- Opening Delimiter -

(* ===== verification/Prelude.v ===== *)
(** * CometMock in Rocq

    CometMock (src/cometmock) stands in for a network of CometBFT nodes: one
    process drives any number of ABCI applications, makes the blocks all of them
    agree on, and answers CometBFT's RPC.  This library models that process in
    Rocq and proves what makes it correct.

    ** The program and its model

    - [Prelude]: byte strings, 64-bit integers, Go's way to return, fail, panic or
      wait for ever ([outcome]), the state monad [M], loops, and [within], the
      logic for "however this call ends, it changes no more than that".
    - [CometTypes]: the CometBFT and ABCI structs the code moves around; everything
      CometBFT, the applications, the clock and Go's random map order contribute
      is a field of the classes [CometTypes], [CometOps] and [Env], and the
      documented behaviour the proofs use is [CometLaws] and [EnvLaws].  Also
      [AbciCounterpartyClient] (abci_client/counterparty.go).
    - [Toy], [Example]: a concrete CometBFT and two applications, on which the
      examples run by computation; they show that the laws and the theorems'
      hypotheses can hold.  No theorem depends on them.
    - [Storage] (storage/storage.go): the interface as [StorageOps] with its
      contract [StorageLaws]; [MapStorage] with its four maps and its RWMutex, and
      the proof that it meets the contract.  [StorageProps] refines it to one
      locked map; [StorageThreads] interleaves the atomic steps of any number of
      readers and writers.
    - [TimeHandler] (abci_client/time_handler.go): the interface, its laws, both
      handlers, and the timestamps of a whole run.
    - [Utils] (utils/*.go): block identifiers, commit infos, votes.
    - [Client] (abci_client/client.go): the [AbciClient] struct and the process
      state [Sys] (client, block mutex, history of what the outside has seen),
      queues, lookups, signing status, the calls to all applications, [InitChain].
    - [UpdateState]: the state after a block, and the events published.
    - [Evidence]: made-up evidence of double signing and light client attacks.
    - [RunBlock]: [runBlock_helper] phase by phase, and its entry points.
    - [Goroutines]: the same code, and that of a broadcast, cut into steps of
      goroutines that run at the same time: [advance] is one step of one goroutine,
      [pstep] one step of the process, [schedule] runs them by a given order.
    - [Pagination], [Routes] (rpc_server/routes.go): argument checks and paging;
      one definition per endpoint and the table of routes.
    - [Websocket] (rpc_server/websocket.go): the requests of event subscriptions
      and the goroutine that forwards a subscription's messages.
    - [Main] (main.go): from the command line to the first block and the
      production loop.

    The parts meet in [Sys]: main makes the client and its first block; a route
    runs on the client; a block run asks the applications, then writes state and
    storage, under the block mutex; the time handler gives it its timestamp; the
    indexes and the event bus are fed by the events in the history.  Every
    definition keeps the name of the Go function it translates, with a prefix
    where two Go functions have the same name ([Route_Commit], [MapStorage_GetBlock]).

    ** What is shown

    - Specification and refinement.  [Chain] specifies one block ([chain_step])
      and well-formed chains ([chain_inv]: heights without gaps, commits by the
      right validators, links by commit, identifier, time, validators, application
      hash).  [RunBlockProps]: a block run that returns is one step; after an error,
      one of three situations; after a panic the process is wedged; stored entries
      never change.
    - Reachable processes.  Runs that fail leave traces: [Sound] says which
      ([chain_sound]: a replaced last commit, an empty application hash, nothing
      else), and [Reach] proves that every sequence of requests and rounds of the
      production loop, with whatever outcomes, leads to a sound chain or a locked
      storage, and to a well-formed chain if no run failed.
    - The order of the ABCI calls of one block ([Protocol]) and what a call to all
      applications does ([Broadcast]).
    - Conservation of transactions, runs of many blocks ([Txs]).
    - Overlap.  [Interleave]: whatever the order of the goroutines' steps, failing
      runs included, the block mutex lets one goroutine at a time into a block run,
      and the chain is built one block at a time; the invariant says what the holder
      of the mutex knows at each phase.  [Race]: the time of a block is read before
      the mutex is taken, so timestamps can coincide.
    - Who signs, and two ways in which a chain halts for good ([BlockFacts]).
    - The validator schedule and the events of a block ([UpdateState],
      [UpdateSpec]); the two kinds of evidence ([EvidenceProps]); commit infos
      ([Utils]); timestamps ([TimeHandler]).
    - Storage: contract, refinement, atomic reads; it stalls only if an update
      failed between its lock and its unlock.
    - RPC: which height a query is about, that queries change nothing, pages that
      partition the result, the two searches, signing status and time
      ([Pagination], [RoutesProps]).
    - A subscription delivers the bus's messages in order, without gaps, until it
      is canceled ([Websocket]).
    - Start-up and production loop ([Main]).

    [Frames], [RunBlockSpec] and [UpdateSpec] hold the lemmas these share: what
    each phase leaves alone, and what it yields.

    ** Choices

    - Go's [int64] arithmetic on durations and milliseconds, [int32] of indexes and
      the like wrap around ([wrap64], [wrap32], [wrapu32]); [time.Since] saturates.
      Block heights are integers without bound: one block per nanosecond would
      take centuries to reach [2^63].  Instants are nanoseconds without bound, as
      [time.Time] has a range of billions of years.
    - The environment answers each call as a function of the whole history, so any
      behaviour, random or dependent on time, is covered.
    - No function needs fuel: loops are over lists, [advance_blocks] recurses on
      its argument, the endless production loop is given its number of rounds,
      and its theorem is for every number.
    - Waiting for a lock that no one will release is the outcome [Blocked].  The
      block mutex and the RWMutex of the storage are modelled; [SetSigningStatus]
      and the time handlers' calls, each under its own mutex with nothing but
      assignments inside, are single steps.
    - A panic in a request is recovered by CometBFT's RPC server, so the process
      goes on from the state the panic left; a panic of the main goroutine, or of one
      that a broadcast started, ends it.
    - [sort.Slice] is a merge sort on the same comparison; its keys (heights, or
      heights and indexes) identify its elements, so the order is the same.
    - A Go map that is ranged over to make calls is a [gmap] visited in an order
      the environment picks; a map passed as an argument (the misbehaving
      validators) is the list of its entries in the order of the loop.

    ** What is not modelled

    CometBFT, the event bus, the indexers and the query parser are outside code.
    Logging has no counterpart.  The HTTP server (rpc_server/rpc_server.go) is
    glue around CometBFT's library, and the end-to-end tests are tests.

    ** Plan

    The request wrapper of rpc_server.go; queries cut into single reads between the
    phases of a block run (here a query is one step); what a block that fails in
    each phase leaves of the queues; the indexes seen by searches while blocks are
    made. *)

From Stdlib Require Export ZArith Lia.
From stdpp Require Export base list list_numbers gmap strings sorting relations.
(** [types.Proposal] *)
Record Proposal := mkProposal {
  prop_Height : Z;
  prop_Round : Z;
  prop_POLRound : Z;
  prop_BlockID : BlockID;
  prop_Timestamp : Z;
  prop_Signature : bytes }.

(** [types.SignedHeader], [types.LightBlock] *)
Record SignedHeader := mkSignedHeader {
  sh_Header : Header;
  sh_Commit : Commit }.
Record LightBlock := mkLightBlock {
  lb_SignedHeader : SignedHeader;
  lb_ValidatorSet : ValidatorSet }.

(** [types.DuplicateVoteEvidence], [types.LightClientAttackEvidence], and the
    interface [types.Evidence] both implement. *)
Record DuplicateVoteEvidence := mkDuplicateVoteEvidence {
  dve_VoteA : Vote;
  dve_VoteB : Vote;
  dve_TotalVotingPower : Z;
  dve_ValidatorPower : Z;
  dve_Timestamp : Z }.
Record LightClientAttackEvidence := mkLightClientAttackEvidence {
  lca_ConflictingBlock : LightBlock;
  lca_CommonHeight : Z;
  lca_ByzantineValidators : list Validator;
  lca_TotalVotingPower : Z;
  lca_Timestamp : Z }.
Inductive Evidence :=
  | EvDuplicateVote (e : DuplicateVoteEvidence)
  | EvLightClientAttack (e : LightClientAttackEvidence).

(** [types.Block]; [LastCommit] is a pointer, nil in [&types.Block{}]. *)
Record Block := mkBlock {
  blk_Header : Header;
  blk_Txs : list bytes;
  blk_Evidence : list Evidence;
  blk_LastCommit : option Commit }.

(** [state.Version] and [state.State] *)
Record Version := mkVersion {
  ver_Block : Z;
  ver_App : Z;
  ver_Software : string }.
Record State := mkState {
  st_Version : Version;
  st_ChainID : string;
  st_InitialHeight : Z;
  st_LastBlockHeight : Z;
  st_LastBlockID : BlockID;
  st_LastBlockTime : Z;
  st_NextValidators : ValidatorSet;
  st_Validators : ValidatorSet;
  st_LastValidators : ValidatorSet;
  st_LastHeightValidatorsChanged : Z;
  st_ConsensusParams : ConsensusParams;
  st_LastHeightConsensusParamsChanged : Z;
  st_LastResultsHash : bytes;
  st_AppHash : bytes }.

(** [types.GenesisValidator], [types.GenesisDoc] *)
Record GenesisValidator := mkGenesisValidator {
  gv_PubKey : PubKey;
  gv_Power : Z }.
Record GenesisDoc := mkGenesisDoc {
  gd_GenesisTime : Z;
  gd_Validators : list GenesisValidator;
  gd_AppState : bytes }.

(** *** ABCI messages *)

Record ValidatorUpdate := mkValidatorUpdate {
  vu_PubKey : PubKeyProto;
  vu_Power : Z }.
Record VoteInfo := mkVoteInfo {
  vi_Validator : AbciValidator;
  vi_BlockIdFlag : Z }.
Record CommitInfo := mkCommitInfo {
  ci_Round : Z;
  ci_Votes : list VoteInfo }.
Record ExtendedVoteInfo := mkExtendedVoteInfo {
  evi_Validator : AbciValidator;
  evi_BlockIdFlag : Z;
  evi_VoteExtension : bytes;
  evi_ExtensionSignature : bytes }.
Record ExtendedCommitInfo := mkExtendedCommitInfo {
  eci_Round : Z;
  eci_Votes : list ExtendedVoteInfo }.

Record RequestInitChain := mkRequestInitChain {
  ric_Time : Z;
  ric_ChainId : string;
  ric_ConsensusParams : ConsensusParamsProto;
  ric_Validators : list ValidatorUpdate;
  ric_AppStateBytes : bytes;
  ric_InitialHeight : Z }.
Inductive CheckTxType := CheckTxType_New | CheckTxType_Recheck.
Record RequestCheckTx := mkRequestCheckTx {
  rct_Tx : bytes;
  rct_Type : CheckTxType }.
Record RequestQuery := mkRequestQuery {
  rq_Data : bytes;
  rq_Path : string;
  rq_Height : Z;
  rq_Prove : bool }.
Record RequestPrepareProposal := mkRequestPrepareProposal {
  rpp_MaxTxBytes : Z;
  rpp_Txs : list bytes;
  rpp_LocalLastCommit : ExtendedCommitInfo;
  rpp_Misbehavior : list Misbehavior;
  rpp_Height : Z;
  rpp_Time : Z;
  rpp_NextValidatorsHash : bytes;
  rpp_ProposerAddress : bytes }.
Record RequestProcessProposal := mkRequestProcessProposal {
  rpr_Txs : list bytes;
  rpr_ProposedLastCommit : CommitInfo;
  rpr_Misbehavior : list Misbehavior;
  rpr_Hash : bytes;
  rpr_Height : Z;
  rpr_Time : Z;
  rpr_NextValidatorsHash : bytes;
  rpr_ProposerAddress : bytes }.
Record RequestExtendVote := mkRequestExtendVote {
  rev_Hash : bytes;
  rev_Height : Z;
  rev_Time : Z;
  rev_Txs : list bytes;
  rev_ProposedLastCommit : CommitInfo;
  rev_Misbehavior : list Misbehavior;
  rev_NextValidatorsHash : bytes;
  rev_ProposerAddress : bytes }.
Record RequestVerifyVoteExtension := mkRequestVerifyVoteExtension {
  rvv_Hash : bytes;
  rvv_ValidatorAddress : bytes;
  rvv_Height : Z;
  rvv_VoteExtension : bytes }.
Record RequestFinalizeBlock := mkRequestFinalizeBlock {
  rfb_Txs : list bytes;
  rfb_DecidedLastCommit : CommitInfo;
  rfb_Misbehavior : list Misbehavior;
  rfb_Hash : bytes;
  rfb_Height : Z;
  rfb_Time : Z;
  rfb_NextValidatorsHash : bytes;
  rfb_ProposerAddress : bytes }.

Record ResponseInitChain := mkResponseInitChain {
  rsi_ConsensusParams : option ConsensusParamsProto;
  rsi_Validators : list ValidatorUpdate;
  rsi_AppHash : bytes }.
Record ResponseCheckTx := mkResponseCheckTx {
  rsc_Code : Z;
  rsc_Data : bytes;
  rsc_Log : string;
  rsc_Codespace : string;
  rsc_rest : CheckTxRest }.
Record ResponseFinalizeBlock := mkResponseFinalizeBlock {
  rsf_Events : list AbciEvent;
  rsf_TxResults : list ExecTxResult;
  rsf_ValidatorUpdates : list ValidatorUpdate;
  rsf_ConsensusParamUpdates : option ConsensusParamsProto;
  rsf_AppHash : bytes }.
(** [abcitypes.TxResult], what the transaction index stores. *)
Record TxResult := mkTxResult {
  tr_Height : Z;
  tr_Index : Z;
  tr_Tx : bytes;
  tr_Result : ExecTxResult }.

(** [reflect.DeepEqual] on the responses CometMock compares. *)
#[export] Instance ValidatorUpdate_eq : EqDecision ValidatorUpdate.
Proof. solve_decision. Defined.
#[export] Instance ResponseInitChain_eq : EqDecision ResponseInitChain.
Proof. solve_decision. Defined.
#[export] Instance ResponseCheckTx_eq : EqDecision ResponseCheckTx.
Proof. solve_decision. Defined.
#[export] Instance ResponseFinalizeBlock_eq : EqDecision ResponseFinalizeBlock.
Proof. solve_decision. Defined.
#[export] Instance CheckTxType_eq : EqDecision CheckTxType.
Proof. solve_decision. Defined.

(** ** What a run leaves behind for others to see

    The calls to the applications, the clock readings, the random map
    iterations and the published events, in order.  The environment answers
    each call as a function of this history. *)
Inductive abci_request :=
  | ReqInfo
  | ReqInitChain (r : RequestInitChain)
  | ReqCommit
  | ReqCheckTx (r : RequestCheckTx)
  | ReqQuery (r : RequestQuery)
  | ReqPrepareProposal (r : RequestPrepareProposal)
  | ReqProcessProposal (r : RequestProcessProposal)
  | ReqExtendVote (r : RequestExtendVote)
  | ReqVerifyVoteExtension (r : RequestVerifyVoteExtension)
  | ReqFinalizeBlock (r : RequestFinalizeBlock).

(** The [PublishEvent*] methods of [types.EventBus]. *)
Inductive bus_event :=
  | EventNewBlock (b : Block) (id : BlockID) (r : ResponseFinalizeBlock)
  | EventNewBlockHeader (h : Header)
  | EventNewBlockEvents (height : Z) (events : list AbciEvent) (numTxs : Z)
  | EventNewEvidence (ev : Evidence) (height : Z)
  | EventTx (r : TxResult)
  | EventValidatorSetUpdates (vals : list Validator).

Inductive io_event :=
  | IoAbci (c : ABCIHandle) (r : abci_request)
  | IoNow
  | IoRange (keys : list string)
  | IoPublish (e : bus_event)
  | IoIndex                      (** a look at the indexes *)
  | IoGoRunBlock.                (** [go client.RunBlock()] *)

(** [abci_client.AbciCounterpartyClient] (counterparty.go). *)
Record AbciCounterpartyClient := mkAbciCounterpartyClient {
  Client : ABCIHandle;
  NetworkAddress : string;
  ValidatorAddress : string;
  PrivVal : PrivValidator }.
End structs.

(** [NewAbciCounterpartyClient] *)
Definition NewAbciCounterpartyClient `{CometTypes} (client : ABCIHandle)
    (networkAddress validatorAddress : string) (privValidator : PrivValidator)
  : AbciCounterpartyClient :=
  {| Client := client;
     NetworkAddress := networkAddress;
     ValidatorAddress := validatorAddress;
     PrivVal := privValidator |}.

(** ** Methods and functions of CometBFT that CometMock calls

    A method that can fail or panic returns an [outcome]. [Copy] methods and
    pointers to freshly made copies are values here. *)
Class CometOps `{CometTypes} := {
  Address_String : bytes → string;
  Header_Hash : Header → bytes;
  Block_Hash : Block → bytes;
  Tx_Hash : bytes → bytes;
  (** [block.MakePartSet(size)], then [.Header()] *)
  Block_MakePartSet : Block → Z → outcome PartSetHeader;
  State_MakeBlock : State → Z → list bytes → Commit → list Evidence → bytes → Block;
  Txs_Validate : list bytes → Z → outcome unit;
  Txs_Proof : list bytes → Z → outcome TxProof;
  Commit_Size : option Commit → Z;  (** the receiver may be nil *)
  ExtendedCommit_Size : ExtendedCommit → Z;
  ExtendedCommit_ToCommit : ExtendedCommit → Commit;
  ExtendedCommitSig_EnsureExtension : ExtendedCommitSig → bool → outcome unit;
  VoteExtensionsEnabled : ABCIParams → Z → bool;
  BlockIDFlagAbsent : Z;
  PrecommitType : Z;
  BlockPartSizeBytes : Z;
  MaxBlockSizeBytes : Z;
  CodeTypeOK : Z;
  (** validators *)
  NewValidator : PubKey → Z → Validator;
  NewValidatorSet : list Validator → outcome ValidatorSet;
  CopyIncrementProposerPriority : ValidatorSet → Z → outcome ValidatorSet;
  IncrementProposerPriority : ValidatorSet → Z → outcome ValidatorSet;
  UpdateWithChangeSet : ValidatorSet → list Validator → outcome ValidatorSet;
  GetByAddress : ValidatorSet → bytes → Z * option Validator;
  TotalVotingPower : ValidatorSet → Z;
  VerifyCommitLightTrusting : ValidatorSet → string → Commit → Z * Z → outcome unit;
  LightBlock_ValidateBasic : LightBlock → string → outcome unit;
  TM2PB_Validator : Validator → AbciValidator;
  TM2PB_ValidatorUpdates : ValidatorSet → list ValidatorUpdate;
  PB2TM_ValidatorUpdates : list ValidatorUpdate → outcome (list Validator);
  PubKeyFromProto : PubKeyProto → outcome PubKey;
  PubKey_Type : PubKey → string;
  PubKey_Address : PubKey → bytes;
  IsValidPubkeyType : ValidatorParams → string → bool;
  (** consensus parameters *)
  cp_Validator : ConsensusParams → ValidatorParams;
  cp_ABCI : ConsensusParams → ABCIParams;
  cp_Version_App : ConsensusParams → Z;
  cp_Update : ConsensusParams → ConsensusParamsProto → ConsensusParams;
  cp_ValidateBasic : ConsensusParams → outcome unit;
  cp_ToProto : ConsensusParams → ConsensusParamsProto;
  (** hashes *)
  TxResultsHash : list ExecTxResult → bytes;
  HashFromByteSlices : list bytes → bytes;
  EvidenceList_ToABCI : list Evidence → list Misbehavior;
  (** votes *)
  NewVoteSet : string → Z → Z → Z → ValidatorSet → VoteSet;
  NewExtendedVoteSet : string → Z → Z → Z → ValidatorSet → VoteSet;
  VoteSet_AddVote : VoteSet → Vote → outcome (bool * VoteSet);
  VoteSet_MakeExtendedCommit : VoteSet → ABCIParams → outcome ExtendedCommit;
  Vote_ToProto : Vote → VoteProto;
  VoteFromProto : VoteProto → outcome Vote;
  Vote_ValidateBasic : Vote → outcome unit;
  (** [privVal.SignVote(chainID, v)]: the message as it is left, and the error *)
  SignVote : PrivValidator → string → VoteProto → VoteProto * outcome unit;
  (** the signature [SignProposal] leaves in the message *)
  SignProposal : PrivValidator → string → Proposal → outcome bytes;
  GetPubKey : PrivValidator → outcome PubKey;
  NewProposal : Z → Z → Z → BlockID → Proposal;
  (** [deepcopy.Anything] on a block *)
  deepcopy_Block : Block → outcome Block;
  rpp_IsStatusUnknown : ResponseProcessProposal → bool;
  rpp_IsAccepted : ResponseProcessProposal → bool;
  rvv_IsStatusUnknown : ResponseVerifyVoteExtension → bool;
  rvv_IsAccepted : ResponseVerifyVoteExtension → bool;
}.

- Closing Delimiter -

*WORK TO COMPLETE*:
From the entries above, copy every line containing the word "VoteSet".

*RESPONSE TO THE TASK*:
  NewVoteSet : string → Z → Z → Z → ValidatorSet → VoteSet;
  NewExtendedVoteSet : string → Z → Z → Z → ValidatorSet → VoteSet;
  VoteSet_AddVote : VoteSet → Vote → outcome (bool * VoteSet);
  VoteSet_MakeExtendedCommit : VoteSet → ABCIParams → outcome ExtendedCommit;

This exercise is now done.